**Exercise directions**: For the records below, output each line exactly as it appears, from the first through the line with "scorer, selector, streaming".

**Dataset entries**:
*** Begin section ***

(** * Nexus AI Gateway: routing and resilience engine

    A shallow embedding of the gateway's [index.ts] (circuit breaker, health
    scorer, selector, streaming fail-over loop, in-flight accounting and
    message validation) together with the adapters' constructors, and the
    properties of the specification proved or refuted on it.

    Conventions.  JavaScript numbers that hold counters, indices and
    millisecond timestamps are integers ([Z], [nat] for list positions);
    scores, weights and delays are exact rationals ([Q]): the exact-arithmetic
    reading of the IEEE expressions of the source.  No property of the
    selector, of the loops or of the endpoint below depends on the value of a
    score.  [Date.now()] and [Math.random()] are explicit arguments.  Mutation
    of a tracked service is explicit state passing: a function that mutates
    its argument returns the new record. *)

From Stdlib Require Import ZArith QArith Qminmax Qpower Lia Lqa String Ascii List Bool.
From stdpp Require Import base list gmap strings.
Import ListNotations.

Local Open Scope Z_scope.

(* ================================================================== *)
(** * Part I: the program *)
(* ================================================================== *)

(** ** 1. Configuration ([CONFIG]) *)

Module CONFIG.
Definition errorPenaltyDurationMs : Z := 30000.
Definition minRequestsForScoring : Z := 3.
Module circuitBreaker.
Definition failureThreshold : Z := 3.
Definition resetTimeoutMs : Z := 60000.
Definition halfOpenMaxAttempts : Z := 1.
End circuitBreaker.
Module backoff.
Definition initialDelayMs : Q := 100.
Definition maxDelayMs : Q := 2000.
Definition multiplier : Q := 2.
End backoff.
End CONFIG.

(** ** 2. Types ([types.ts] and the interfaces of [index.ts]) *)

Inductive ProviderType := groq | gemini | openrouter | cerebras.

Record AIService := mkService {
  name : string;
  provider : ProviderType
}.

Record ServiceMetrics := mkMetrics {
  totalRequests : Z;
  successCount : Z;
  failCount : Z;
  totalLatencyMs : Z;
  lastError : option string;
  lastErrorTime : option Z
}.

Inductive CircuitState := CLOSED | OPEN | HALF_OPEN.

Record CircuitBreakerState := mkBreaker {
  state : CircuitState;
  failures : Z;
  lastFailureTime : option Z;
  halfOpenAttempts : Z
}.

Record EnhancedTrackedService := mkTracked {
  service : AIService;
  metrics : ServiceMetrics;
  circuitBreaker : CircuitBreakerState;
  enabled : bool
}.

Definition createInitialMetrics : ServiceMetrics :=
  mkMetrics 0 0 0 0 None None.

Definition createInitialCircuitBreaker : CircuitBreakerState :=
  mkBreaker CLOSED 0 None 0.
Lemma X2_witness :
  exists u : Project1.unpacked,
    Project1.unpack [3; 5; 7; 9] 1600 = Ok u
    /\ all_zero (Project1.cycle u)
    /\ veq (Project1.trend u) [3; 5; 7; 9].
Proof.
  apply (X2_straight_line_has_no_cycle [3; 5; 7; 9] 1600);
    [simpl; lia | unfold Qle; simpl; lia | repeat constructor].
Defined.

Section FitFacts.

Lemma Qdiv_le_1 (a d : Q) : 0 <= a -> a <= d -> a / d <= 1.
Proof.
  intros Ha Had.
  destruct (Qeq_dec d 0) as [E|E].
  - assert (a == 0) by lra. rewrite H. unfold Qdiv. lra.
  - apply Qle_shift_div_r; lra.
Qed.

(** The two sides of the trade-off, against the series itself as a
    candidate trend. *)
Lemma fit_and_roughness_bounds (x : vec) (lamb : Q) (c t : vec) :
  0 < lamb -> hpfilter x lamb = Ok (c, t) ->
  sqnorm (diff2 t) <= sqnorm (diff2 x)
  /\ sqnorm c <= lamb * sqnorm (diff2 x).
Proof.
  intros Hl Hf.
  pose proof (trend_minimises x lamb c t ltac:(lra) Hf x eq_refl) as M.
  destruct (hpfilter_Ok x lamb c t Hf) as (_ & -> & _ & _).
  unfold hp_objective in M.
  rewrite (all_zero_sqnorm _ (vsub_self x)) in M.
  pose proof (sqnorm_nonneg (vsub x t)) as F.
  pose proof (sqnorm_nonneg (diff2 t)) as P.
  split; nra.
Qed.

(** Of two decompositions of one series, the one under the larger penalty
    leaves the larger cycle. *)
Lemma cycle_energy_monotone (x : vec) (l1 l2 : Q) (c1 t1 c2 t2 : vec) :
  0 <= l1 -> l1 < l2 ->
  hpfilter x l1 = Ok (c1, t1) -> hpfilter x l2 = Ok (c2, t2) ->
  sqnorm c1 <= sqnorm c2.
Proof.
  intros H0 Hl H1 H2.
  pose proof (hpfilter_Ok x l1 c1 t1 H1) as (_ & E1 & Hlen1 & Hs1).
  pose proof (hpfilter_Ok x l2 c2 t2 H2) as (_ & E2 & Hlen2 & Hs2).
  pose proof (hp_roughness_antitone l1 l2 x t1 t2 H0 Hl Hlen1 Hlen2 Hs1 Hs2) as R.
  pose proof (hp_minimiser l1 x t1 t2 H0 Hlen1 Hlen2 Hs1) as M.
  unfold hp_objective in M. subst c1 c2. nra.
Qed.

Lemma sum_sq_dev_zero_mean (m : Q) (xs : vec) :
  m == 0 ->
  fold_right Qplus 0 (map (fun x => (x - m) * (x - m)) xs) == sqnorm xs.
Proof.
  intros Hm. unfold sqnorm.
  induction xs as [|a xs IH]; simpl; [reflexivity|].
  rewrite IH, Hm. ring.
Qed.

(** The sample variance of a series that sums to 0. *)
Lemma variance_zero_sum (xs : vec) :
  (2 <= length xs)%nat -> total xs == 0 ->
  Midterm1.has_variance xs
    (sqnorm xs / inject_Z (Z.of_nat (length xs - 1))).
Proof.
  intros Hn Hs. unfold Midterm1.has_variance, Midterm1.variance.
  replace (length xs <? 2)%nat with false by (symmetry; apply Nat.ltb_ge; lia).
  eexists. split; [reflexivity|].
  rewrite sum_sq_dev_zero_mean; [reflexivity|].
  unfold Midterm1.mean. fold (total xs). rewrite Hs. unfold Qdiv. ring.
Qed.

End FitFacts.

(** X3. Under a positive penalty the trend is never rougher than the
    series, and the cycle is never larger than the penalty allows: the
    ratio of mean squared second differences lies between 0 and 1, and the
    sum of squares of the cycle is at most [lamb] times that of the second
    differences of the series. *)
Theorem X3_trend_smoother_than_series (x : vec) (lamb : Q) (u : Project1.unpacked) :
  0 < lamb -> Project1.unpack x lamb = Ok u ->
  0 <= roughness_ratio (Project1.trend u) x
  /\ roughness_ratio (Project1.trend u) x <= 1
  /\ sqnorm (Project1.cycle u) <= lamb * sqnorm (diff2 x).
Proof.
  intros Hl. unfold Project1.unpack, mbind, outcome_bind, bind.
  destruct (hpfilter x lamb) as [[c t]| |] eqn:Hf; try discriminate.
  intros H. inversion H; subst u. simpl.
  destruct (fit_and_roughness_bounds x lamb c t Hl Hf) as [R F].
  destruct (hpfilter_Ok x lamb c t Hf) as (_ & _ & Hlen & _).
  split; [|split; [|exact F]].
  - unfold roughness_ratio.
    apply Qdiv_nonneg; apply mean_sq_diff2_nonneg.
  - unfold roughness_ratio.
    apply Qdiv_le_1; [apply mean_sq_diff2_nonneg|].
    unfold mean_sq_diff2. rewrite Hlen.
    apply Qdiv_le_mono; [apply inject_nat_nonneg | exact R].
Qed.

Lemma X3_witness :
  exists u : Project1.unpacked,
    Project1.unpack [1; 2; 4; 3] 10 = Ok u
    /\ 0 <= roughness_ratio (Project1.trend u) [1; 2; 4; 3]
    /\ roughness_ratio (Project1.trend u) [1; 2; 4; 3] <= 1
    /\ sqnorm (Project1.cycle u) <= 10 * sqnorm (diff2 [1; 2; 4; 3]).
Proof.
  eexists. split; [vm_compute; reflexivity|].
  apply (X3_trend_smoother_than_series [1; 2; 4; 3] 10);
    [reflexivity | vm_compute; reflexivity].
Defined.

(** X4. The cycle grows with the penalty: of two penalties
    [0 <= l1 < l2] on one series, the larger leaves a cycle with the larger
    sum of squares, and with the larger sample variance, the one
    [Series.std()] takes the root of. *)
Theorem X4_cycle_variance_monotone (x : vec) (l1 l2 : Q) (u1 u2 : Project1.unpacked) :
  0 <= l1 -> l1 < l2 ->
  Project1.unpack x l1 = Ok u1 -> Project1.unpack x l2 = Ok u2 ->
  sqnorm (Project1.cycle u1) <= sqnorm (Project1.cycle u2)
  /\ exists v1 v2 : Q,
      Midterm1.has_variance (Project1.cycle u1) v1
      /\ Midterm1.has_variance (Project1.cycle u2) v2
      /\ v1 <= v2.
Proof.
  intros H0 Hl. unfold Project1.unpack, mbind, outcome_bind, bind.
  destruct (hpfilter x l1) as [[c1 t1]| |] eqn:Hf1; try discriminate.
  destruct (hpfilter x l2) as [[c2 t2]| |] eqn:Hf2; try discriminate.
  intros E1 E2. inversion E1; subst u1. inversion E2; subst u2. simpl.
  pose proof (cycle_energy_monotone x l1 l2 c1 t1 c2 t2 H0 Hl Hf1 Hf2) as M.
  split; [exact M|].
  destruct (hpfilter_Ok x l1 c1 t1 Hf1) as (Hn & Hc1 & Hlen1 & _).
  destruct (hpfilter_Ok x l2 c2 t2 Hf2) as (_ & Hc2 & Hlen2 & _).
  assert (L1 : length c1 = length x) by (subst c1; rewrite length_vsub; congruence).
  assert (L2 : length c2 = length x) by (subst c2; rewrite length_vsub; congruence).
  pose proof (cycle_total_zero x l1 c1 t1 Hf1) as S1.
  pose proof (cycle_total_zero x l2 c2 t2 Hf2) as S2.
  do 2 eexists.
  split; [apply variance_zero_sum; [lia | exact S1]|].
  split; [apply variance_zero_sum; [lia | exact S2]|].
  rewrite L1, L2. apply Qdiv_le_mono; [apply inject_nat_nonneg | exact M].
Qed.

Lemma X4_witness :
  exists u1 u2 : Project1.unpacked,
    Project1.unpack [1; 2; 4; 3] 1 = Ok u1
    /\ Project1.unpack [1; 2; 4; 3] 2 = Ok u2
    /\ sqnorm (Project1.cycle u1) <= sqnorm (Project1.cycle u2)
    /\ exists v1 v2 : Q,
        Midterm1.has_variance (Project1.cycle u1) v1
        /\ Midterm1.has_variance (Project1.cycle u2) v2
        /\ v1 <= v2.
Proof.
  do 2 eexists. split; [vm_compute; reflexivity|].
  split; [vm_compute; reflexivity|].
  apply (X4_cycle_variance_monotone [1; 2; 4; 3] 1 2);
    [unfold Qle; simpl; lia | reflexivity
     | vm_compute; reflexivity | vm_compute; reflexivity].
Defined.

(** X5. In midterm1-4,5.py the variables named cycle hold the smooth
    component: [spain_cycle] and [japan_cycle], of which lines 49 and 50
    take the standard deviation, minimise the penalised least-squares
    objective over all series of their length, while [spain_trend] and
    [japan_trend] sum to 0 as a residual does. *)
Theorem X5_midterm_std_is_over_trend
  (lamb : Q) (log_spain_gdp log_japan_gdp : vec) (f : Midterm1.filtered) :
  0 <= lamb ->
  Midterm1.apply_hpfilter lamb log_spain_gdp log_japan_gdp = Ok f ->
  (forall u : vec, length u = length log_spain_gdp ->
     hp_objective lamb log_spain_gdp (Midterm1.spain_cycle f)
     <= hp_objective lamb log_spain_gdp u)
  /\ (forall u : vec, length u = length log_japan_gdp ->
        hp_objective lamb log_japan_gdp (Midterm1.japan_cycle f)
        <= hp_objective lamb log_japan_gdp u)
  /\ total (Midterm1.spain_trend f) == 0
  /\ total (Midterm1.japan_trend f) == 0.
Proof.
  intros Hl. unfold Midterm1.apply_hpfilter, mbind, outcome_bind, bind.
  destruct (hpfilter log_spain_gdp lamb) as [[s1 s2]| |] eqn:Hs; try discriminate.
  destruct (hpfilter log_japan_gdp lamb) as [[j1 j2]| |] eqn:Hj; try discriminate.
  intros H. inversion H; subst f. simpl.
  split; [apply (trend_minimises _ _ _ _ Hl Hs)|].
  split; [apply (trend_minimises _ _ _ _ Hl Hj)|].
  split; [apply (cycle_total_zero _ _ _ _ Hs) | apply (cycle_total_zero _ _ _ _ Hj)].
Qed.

*** End section ***

**Worked solution**:
(** * Nexus AI Gateway: routing and resilience engine

    A shallow embedding of the gateway's [index.ts] (circuit breaker, health
    scorer, selector, streaming fail-over loop, in-flight accounting and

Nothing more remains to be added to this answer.